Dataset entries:
_ _ _ _ _ _ _
(** ** What a load became *)
(** One row has to change; [requireImageRow]. *)
Definition change_image (p : image_row -> bool) (f : image_row -> image_row) (l : ledger) : result error (unit * ledger) :=
  do l' <- set_images p f l ;;
  throw negb (count_images p l =? 1) with ErrImageState ;;
  Ok (tt, l').
Definition set_image_used (at_ : string) (i : image_row) : image_row :=
  mkImageRow (im_id i) (im_key i) (im_owner i) (im_operation i) (im_image i) (im_diffs i) (im_state i) (im_created_at i) (im_lease_until i) (im_loading_at i) (im_ready_at i)
    at_ (im_retired_at i) (im_retired_reason i).
Definition set_image_ready (at_ : string) (i : image_row) : image_row :=
  mkImageRow (im_id i) (im_key i) (im_owner i) (im_operation i) (im_image i) (im_diffs i) StateReady (im_created_at i) (im_lease_until i) (im_loading_at i)
    (if im_ready_at i ==? "" then at_ else im_ready_at i) at_ (im_retired_at i) (im_retired_reason i).
Definition RetirePreloadImage (g : ImageGeneration) : txn ledger unit := fun now l =>
  throw negb (ImageGeneration_Valid g) || (ig_State g <>? StatePreparing) with store_ErrInvalid ;;
  change_image (fun i => named_image g i && (im_state i ==? StatePreparing)) (set_image_retired (FormatRFC3339Nano now) "preload_expired") l.
Definition MarkImageReady (g : ImageGeneration) : txn ledger unit := fun now l =>
  throw negb (ImageGeneration_Valid g) || (ig_ExpectedImageID g ==? "") with store_ErrInvalid ;;
  change_image (fun i => named_image g i && (im_image i ==? ig_ExpectedImageID g)
    && ((im_state i ==? StateLoading) || (im_state i ==? StateUnknown) || (im_state i ==? StateReady))) (set_image_ready (FormatRFC3339Nano now)) l.
Definition MarkImageUnknown (g : ImageGeneration) : txn ledger unit := fun _ l =>
  throw negb (ImageGeneration_Valid g) || (ig_ExpectedImageID g ==? "") with store_ErrInvalid ;;
  change_image (fun i => named_image g i && (im_image i ==? ig_ExpectedImageID g) && ((im_state i ==? StateLoading) || (im_state i ==? StateUnknown))) (set_image_state StateUnknown) l.
Definition RetireMissingImage (g : ImageGeneration) : txn ledger unit := fun now l =>
  throw negb (ImageGeneration_Valid g) || (ig_State g <>? StateReady) with store_ErrInvalid ;;
  change_image (fun i => named_image g i && (im_image i ==? ig_ExpectedImageID g) && (im_state i ==? StateReady)) (set_image_retired (FormatRFC3339Nano now) "observed_missing") l.
Definition TouchImage (g : ImageGeneration) : txn ledger unit := fun now l =>
  throw negb (ImageGeneration_Valid g) || (ig_State g <>? StateReady) with store_ErrInvalid ;;
  change_image (fun i => named_image g i && (im_image i ==? ig_ExpectedImageID g) && (im_state i ==? StateReady)) (set_image_used (FormatRFC3339Nano now)) l.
_ _ _ _ _ _ _
[WORK TO BE COMPLETED]: The required output is the set of lines from the first line of the data through the line that contains "(set_image_state StateUnknown) l.", transcribed exactly.

[TASK RESPONSE]:
(** ** What a load became *)
(** One row has to change; [requireImageRow]. *)
Definition change_image (p : image_row -> bool) (f : image_row -> image_row) (l : ledger) : result error (unit * ledger) :=
  do l' <- set_images p f l ;;
  throw negb (count_images p l =? 1) with ErrImageState ;;
  Ok (tt, l').
Definition set_image_used (at_ : string) (i : image_row) : image_row :=
  mkImageRow (im_id i) (im_key i) (im_owner i) (im_operation i) (im_image i) (im_diffs i) (im_state i) (im_created_at i) (im_lease_until i) (im_loading_at i) (im_ready_at i)
    at_ (im_retired_at i) (im_retired_reason i).
Definition set_image_ready (at_ : string) (i : image_row) : image_row :=
  mkImageRow (im_id i) (im_key i) (im_owner i) (im_operation i) (im_image i) (im_diffs i) StateReady (im_created_at i) (im_lease_until i) (im_loading_at i)
    (if im_ready_at i ==? "" then at_ else im_ready_at i) at_ (im_retired_at i) (im_retired_reason i).
Definition RetirePreloadImage (g : ImageGeneration) : txn ledger unit := fun now l =>
  throw negb (ImageGeneration_Valid g) || (ig_State g <>? StatePreparing) with store_ErrInvalid ;;
  change_image (fun i => named_image g i && (im_state i ==? StatePreparing)) (set_image_retired (FormatRFC3339Nano now) "preload_expired") l.
Definition MarkImageReady (g : ImageGeneration) : txn ledger unit := fun now l =>
  throw negb (ImageGeneration_Valid g) || (ig_ExpectedImageID g ==? "") with store_ErrInvalid ;;
  change_image (fun i => named_image g i && (im_image i ==? ig_ExpectedImageID g)
    && ((im_state i ==? StateLoading) || (im_state i ==? StateUnknown) || (im_state i ==? StateReady))) (set_image_ready (FormatRFC3339Nano now)) l.
Definition MarkImageUnknown (g : ImageGeneration) : txn ledger unit := fun _ l =>
  throw negb (ImageGeneration_Valid g) || (ig_ExpectedImageID g ==? "") with store_ErrInvalid ;;
  change_image (fun i => named_image g i && (im_image i ==? ig_ExpectedImageID g) && ((im_state i ==? StateLoading) || (im_state i ==? StateUnknown))) (set_image_state StateUnknown) l.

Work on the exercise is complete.